Después del parto: por qué tu cuerpo ya no responde igual (y cómo redescubrirlo)

Después de dar a luz hay muchas cosas que cambian. Tu rutina, tu sueño, tu cuerpo… y también tu sexualidad.

Lo que muchas mujeres descubren, a veces con sorpresa, es que el sexo ya no se siente igual que antes. Quizá notas menos sensibilidad, quizá el deseo aparece menos, o quizá simplemente tu cuerpo responde de otra manera.

Y entonces aparece una duda silenciosa: ¿esto es normal?

A muchas mujeres les ocurre lo mismo. Pasan los meses, intentan retomar la intimidad y se dan cuenta de algo que no esperaban: el cuerpo ya no responde igual. Las sensaciones son distintas. El deseo aparece menos o aparece de otra forma.

El embarazo y el parto son procesos muy exigentes para el cuerpo. Los músculos del suelo pélvico se estiran, las hormonas cambian durante meses y el organismo sigue recuperándose incluso cuando parece que todo ha vuelto a la normalidad.

Por eso es bastante habitual notar menos deseo durante un tiempo, sentir más sequedad vaginal o que algunas sensaciones hayan cambiado. Incluso puede pasar que algo que antes resultaba muy placentero ahora simplemente no lo sea tanto.

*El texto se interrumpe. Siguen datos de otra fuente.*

(** ** [greedy_argmax_kernel] *)

(** The first index whose element satisfies [p], or [best_idx]. *)
Definition find_index (logits : list spec_float) (row vocab_size best_idx : Z) (p : spec_float -> bool)
    : option Z :=
  '(best_idx, _) ← for_each_break (seqZ 0 vocab_size) (fun i best_idx =>
    x ← rd logits (row + i);
    if p x then Some (i, true) else Some (best_idx, false)) best_idx;
  Some best_idx.

Definition greedy_row (logits : list spec_float) (row vocab_size : Z) : option Z :=
  let vec_end := vocab_size - Z.rem vocab_size VEC_ELEM_NUM in
  '(vmax, vsum) ← for_step 0 vec_end VEC_ELEM_NUM (fun i st =>
    v ← rd_range logits (row + i) VEC_ELEM_NUM;
    Some (vec_max st.1 v, vec_add st.2 v)) (splat neg_inf, splat fzero);
  let best_val := reduce_max vmax in
  let maybe_nan := is_nan (reduce_sum vsum) in
  '(best_val, maybe_nan) ← for_range vec_end vocab_size (fun i st =>
    x ← rd logits (row + i);
    Some (if gt x st.1 then x else st.1, st.2 || is_nan x)) (best_val, maybe_nan);
  best_idx ← (if (maybe_nan : bool) then find_index logits row vocab_size (-1) is_nan else Some (-1));
  if best_idx <? 0 then find_index logits row vocab_size 0 (fun x => SFeqb x best_val)
  else Some best_idx.

Definition greedy_argmax_kernel `{Schedule} (logits : list spec_float) (batch_size vocab_size : Z)
    (output : list Z) : option (list Z) :=
  parallel_for batch_size (fun b output =>
    best_idx ← greedy_row logits (b * vocab_size) vocab_size;
    wr output b best_idx) output.

(** ** Maxima *)

Lemma fmax_cases a b : fmax a b = a \/ fmax a b = b.
Proof. unfold fmax. destruct (SFltb a b); auto. Qed.

Lemma fmax_l a b : gt a (fmax a b) = false.
Proof. unfold fmax. change (SFltb a b) with (gt b a). destruct (gt b a) eqn:E; [by apply gt_asym|apply gt_irrefl]. Qed.

Lemma fmax_r a b : gt b (fmax a b) = false.
Proof. unfold fmax. change (SFltb a b) with (gt b a). destruct (gt b a) eqn:E; [apply gt_irrefl|done]. Qed.
(** Limits that fit an [int]. *)
Lemma int_parallel_eq {S} n g (f : Z -> Z -> Z -> S -> option S) st : 0 <= n < 2147483648 ->
  int_parallel_for T n g f st = at_parallel_for T n g f st.
Proof.
  intros Hn. unfold int_parallel_for, at_parallel_for, parallel_for.
  apply (for_each_ext _ _ _ (fun _ => True)); [done| |done]. intros t s Ht%elem_of_schedule _.
  pose proof (chunk_range n g t ltac:(lia) ltac:(lia)). pose proof (chunk_range n g (t + 1) ltac:(lia) ltac:(lia)).
  rewrite !i32_id by (unfold is_i32; lia). by destruct (_ <? _).
Qed.

(** A chunk that is a loop. *)
Lemma chunk_loop {S} b e (body : Z -> S -> option S) s : b <= e ->
  (if b <? e then for_range b e body s else Some s) = for_range b e body s.
Proof.
  intros Hle. destruct (Z.ltb_spec b e); [done|]. unfold for_range. by rewrite seqZ_nil by lia.
Qed.

(** ** The table of counters *)

Record table (cnts : list Z) (c : Z -> Z -> Z) : Prop := {
  tb_length : Z.of_nat (length cnts) = (T + 1) * E;
  tb_cell : forall t e, 0 <= t <= T -> 0 <= e < E -> rd cnts (T_INDEX E t e) = Some (c t e)
}.

Lemma T_INDEX_inj t e t' e' : 0 <= t <= T -> 0 <= t' <= T -> 0 <= e < E -> 0 <= e' < E ->
  T_INDEX E t e = T_INDEX E t' e' -> t = t' /\ e = e'.
Proof. intros Ht Ht'. rewrite !T_INDEX_eq by done. intros. assert (t = t') by nia. subst. lia. Qed.

Lemma table_wr cnts c c' t e v : table cnts c -> 0 <= t <= T -> 0 <= e < E -> c' t e = v ->
  (forall t' e', 0 <= t' <= T -> 0 <= e' < E -> ~ (t' = t /\ e' = e) -> c' t' e' = c t' e') ->
  exists cnts', wr cnts (T_INDEX E t e) v = Some cnts' /\ table cnts' c'.
Proof.
  intros [L C] Ht He Hv Hc. destruct (wr_ok cnts (T_INDEX E t e) v) as (cnts' & Ew & L' & V & U).
  { rewrite T_INDEX_eq by done. rewrite L. nia. }
  exists cnts'. split; [done|]. constructor; [by rewrite L'|]. intros t' e' Ht' He'.
  destruct (decide (t' = t /\ e' = e)) as [[-> ->]|Hne]; [by rewrite V, Hv|].
  rewrite U by (intros Heq; apply Hne, T_INDEX_inj; done). by rewrite C, Hc.
Qed.

Lemma table_ext cnts c c' : (forall t e, 0 <= t <= T -> 0 <= e < E -> c t e = c' t e) -> table cnts c -> table cnts c'.
Proof. intros Hc [L C]. constructor; [done|]. intros t e Ht He. rewrite <- Hc by done. by apply C. Qed.

Abbreviation B t := (chunk_bound numel 0 t).

Lemma slot_read i : 0 <= i < numel -> rd topk_ids i = Some (at_ topk_ids i).
Proof. intros Hi. apply rd_at. lia. Qed.

(** Counting: row [t + 1] holds the counts of the chunk of thread [t]. *)
Lemma count_ok cnts : table cnts (fun _ _ => 0) -> exists cnts',
  int_parallel_for T numel 0 (count_chunk E topk_ids) cnts = Some cnts' /\
  table cnts' (fun t e => if decide (t = 0) then 0 else K (B t) e - K (B (t - 1)) e).
Proof.
  intros T0. pose proof numel_int. rewrite int_parallel_eq by lia. set (full (d : list Z) t e := if decide (t = 0) then 0 else if decide (t - 1 ∈ d) then K (B t) e - K (B (t - 1)) e else 0).
  destruct (at_parallel_done (fun d c => table c (full d)) numel 0 (count_chunk E topk_ids) cnts) as (c' & d & Ec & Hd & Tc).
  - lia.
  - eapply table_ext; [|exact T0]. intros t e _ _. unfold full. rewrite (decide_False (P := t - 1 ∈ [])) by apply not_elem_of_nil. by case_decide.
  - intros d t c Ht Hnd Tc Hle. unfold count_chunk. rewrite chunk_loop by done.
    pose proof (chunk_range numel 0 t ltac:(lia) ltac:(lia)). pose proof (chunk_range numel 0 (t + 1) ltac:(lia) ltac:(lia)).
    destruct (for_range_inv (fun i c => table c (fun t' e => if decide (t' = t + 1) then K i e - K (B t) e else full d t' e))
      (B t) (B (t + 1)) (fun i cnts => e ← rd topk_ids i; n ← rd cnts (T_INDEX E (t + 1) e);
        wr cnts (T_INDEX E (t + 1) e) (i32 (n + 1))) c) as (c1 & -> & T1).
    + done.
    + eapply table_ext; [|exact Tc]. intros t' e _ _. case_decide as Et; [|done]. subst t'. unfold full.
      replace (t + 1 - 1) with t by lia. rewrite !decide_False by (done || lia). lia.
    + intros i c1 Hi T1. rewrite slot_read by lia. cbn [mbind option_bind]. pose proof (Hids i ltac:(lia)) as He.
      rewrite (tb_cell _ _ T1) by lia. cbn [mbind option_bind]. rewrite decide_True by done.
      pose proof (K_int (i + 1) (at_ topk_ids i) ltac:(lia)) as Hk. rewrite K_succ, decide_True in Hk by (lia || done).
      pose proof (K_nonneg topk_ids (B t) (at_ topk_ids i)). assert (K (B t) (at_ topk_ids i) <= K i (at_ topk_ids i)) by (apply K_mono; lia).
      rewrite i32_id by (unfold is_i32; lia). eapply table_wr; [exact T1|lia|done|..]; cbn beta.
      * rewrite decide_True by done. rewrite K_succ by lia. rewrite decide_True by done. lia.
      * intros t' e' _ He' Hne. case_decide; [|done]. rewrite K_succ by lia. rewrite (decide_False (P := at_ topk_ids i = e')) by (intros ?; by apply Hne). lia.
    + exists c1. split; [done|]. eapply table_ext; [|exact T1]. intros t' e _ _. cbn beta. unfold full.
      destruct (decide (t' = t + 1)) as [->|Hne].
      * replace (t + 1 - 1) with t by lia. rewrite decide_False by lia. by rewrite decide_True by constructor.
      * case_decide; [done|]. apply decide_ext. rewrite elem_of_cons. split; [tauto|]. intros [?|?]; [lia|done].
  - exists c'. split; [done|]. eapply table_ext; [|exact Tc]. intros t e Ht He. unfold full. case_decide; [done|].
    rewrite decide_True; [done|]. apply Hd. lia.
Qed.

(** Accumulating: row [t] holds the counts of everything before the chunk of thread [t]. *)
Lemma accumulate_ok cnts : table cnts (fun t e => if decide (t = 0) then 0 else K (B t) e - K (B (t - 1)) e) ->
  exists cnts', accumulate E T cnts = Some cnts' /\ table cnts' (fun t e => K (B t) e).
Proof.
  intros T0. pose proof numel_int. set (raw t e := if decide (t = 0) then 0 else K (B t) e - K (B (t - 1)) e) in *.
  assert (forall e, K (B 0) e = 0) as HB0 by (intros e; by rewrite (chunk_first (num_threads := num_threads))).
  destruct (for_range_inv (fun t c => table c (fun t' e => if decide (t' <= t) then K (B t') e else raw t' e)) 0 T
    (fun t cnts => for_range 0 E (fun e cnts => x ← rd cnts (T_INDEX E (t + 1) e); y ← rd cnts (T_INDEX E t e);
       wr cnts (T_INDEX E (t + 1) e) (i32 (x + y))) cnts) cnts) as (c' & Ec & Tc).
  - lia.
  - eapply table_ext; [|exact T0]. intros t e Ht He. destruct (decide (t <= 0)); [|done].
    assert (t = 0) as -> by lia. unfold raw. by rewrite HB0.
  - intros t c Ht Tc.
    destruct (for_range_inv (fun e0 c => table c (fun t' e => if decide (t' <= t \/ t' = t + 1 /\ e < e0) then K (B t') e else raw t' e))
      0 E (fun e cnts => x ← rd cnts (T_INDEX E (t + 1) e); y ← rd cnts (T_INDEX E t e);
       wr cnts (T_INDEX E (t + 1) e) (i32 (x + y))) c) as (c1 & -> & T1).
    + lia.
    + eapply table_ext; [|exact Tc]. intros t' e _ He. cbn beta. apply decide_ext. lia.
    + intros e0 c1 He T1. rewrite (tb_cell _ _ T1) by lia. cbn [mbind option_bind]. rewrite (tb_cell _ _ T1) by lia.
      cbn [mbind option_bind]. eapply table_wr; [exact T1|lia|lia|..]; cbn beta.
      * symmetry. rewrite decide_False, decide_True by lia. unfold raw. rewrite decide_False, decide_True by lia.
        replace (t + 1 - 1) with t by lia. replace (K (B (t + 1)) e0 - K (B t) e0 + K (B t) e0) with (K (B (t + 1)) e0) by lia.
        pose proof (chunk_range numel 0 (t + 1) ltac:(lia) ltac:(lia)). assert (0 <= K (B (t + 1)) e0 <= numel) by (apply K_int; lia). apply i32_id. unfold is_i32. lia.
      * intros t' e' _ _ Hne. apply decide_ext. lia.
    + exists c1. split; [done|]. eapply table_ext; [|exact T1]. intros t' e _ He. cbn beta. apply decide_ext. lia.
  - exists c'. split; [exact Ec|]. eapply table_ext; [|exact Tc]. intros t e Ht He. cbn beta. by rewrite decide_True by lia.
Qed.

Y no significa que tu sexualidad haya desaparecido. Significa que tu cuerpo ha cambiado y está adaptándose a una nueva etapa.

El deseo también cambia después del parto

Muchas mujeres se sorprenden al notar que las ganas no aparecen de forma espontánea como antes. Antes podía surgir el deseo y después llegar el encuentro. Ahora, en cambio, puede pasar al revés: primero empieza el acercamiento, el contacto o la intimidad… y poco a poco el cuerpo se va despertando.

Entender esto ayuda mucho a quitar presión. No hace falta sentir una chispa inmediata para poder disfrutar de la intimidad.

Volver a explorar tu cuerpo

Después del parto también es normal sentir que el cuerpo es un poco desconocido. No solo por los cambios físicos, sino por cómo responde al tacto, a la excitación o al ritmo de las relaciones.

Por eso muchos especialistas recomiendan algo muy sencillo pero que rara vez hacemos: volver a explorar el cuerpo con curiosidad, sin expectativas demasiado concretas.

Tomarse el tiempo para redescubrir qué sensaciones aparecen ahora. Quizá dedicar más tiempo a las caricias, a los besos o a la estimulación externa. Quizá probar ritmos distintos o simplemente ir más despacio.

Pequeñas ayudas que pueden marcar la diferencia

También hay pequeños apoyos que pueden ayudar mucho en este proceso. Por ejemplo, usar un buen lubricante íntimo puede marcar una gran diferencia si aparece sequedad vaginal, algo bastante habitual después del parto, especialmente si estás dando el pecho.

A veces el problema no es la falta de deseo, sino simplemente que el cuerpo necesita un poco más de suavidad y comodidad para volver a disfrutar.

Muchas mujeres también descubren que centrarse más en la estimulación externa les resulta más agradable al principio. Los pequeños succionadores de clítoris o algunos vibradores discretos pueden ser una forma sencilla de explorar sensaciones sin presión, a tu ritmo y con calma.

Y otras veces el primer paso ni siquiera tiene que ser algo directamente sexual. Un masaje relajante o simplemente dedicar unos minutos a tocarse sin expectativas puede ayudar mucho a recuperar la conexión con el propio cuerpo.

La sexualidad también evoluciona

El objetivo no es “volver a ser como antes”, sino entender qué te gusta ahora. Porque es muy posible que algunas cosas hayan cambiado… y que también aparezcan otras nuevas.

En la pareja también suele haber un pequeño periodo de reajuste. A veces cuesta hablar de estos cambios porque da miedo que el otro lo interprete como falta de interés o rechazo.

Pero cuando se puede hablar con naturalidad, todo se vuelve mucho más fácil. Explicar cómo te sientes, qué necesitas o qué te ayuda a relajarte permite que ambos entiendan que no se trata de distancia, sino de adaptación.

La sexualidad después del parto rara vez vuelve exactamente igual que antes.

Lo que suele ocurrir es que encuentra otra forma: algo más pausada, más consciente y, muchas veces, más comunicativa.

No se trata de forzar nada ni de cumplir expectativas. Se trata de volver a conectar poco a poco.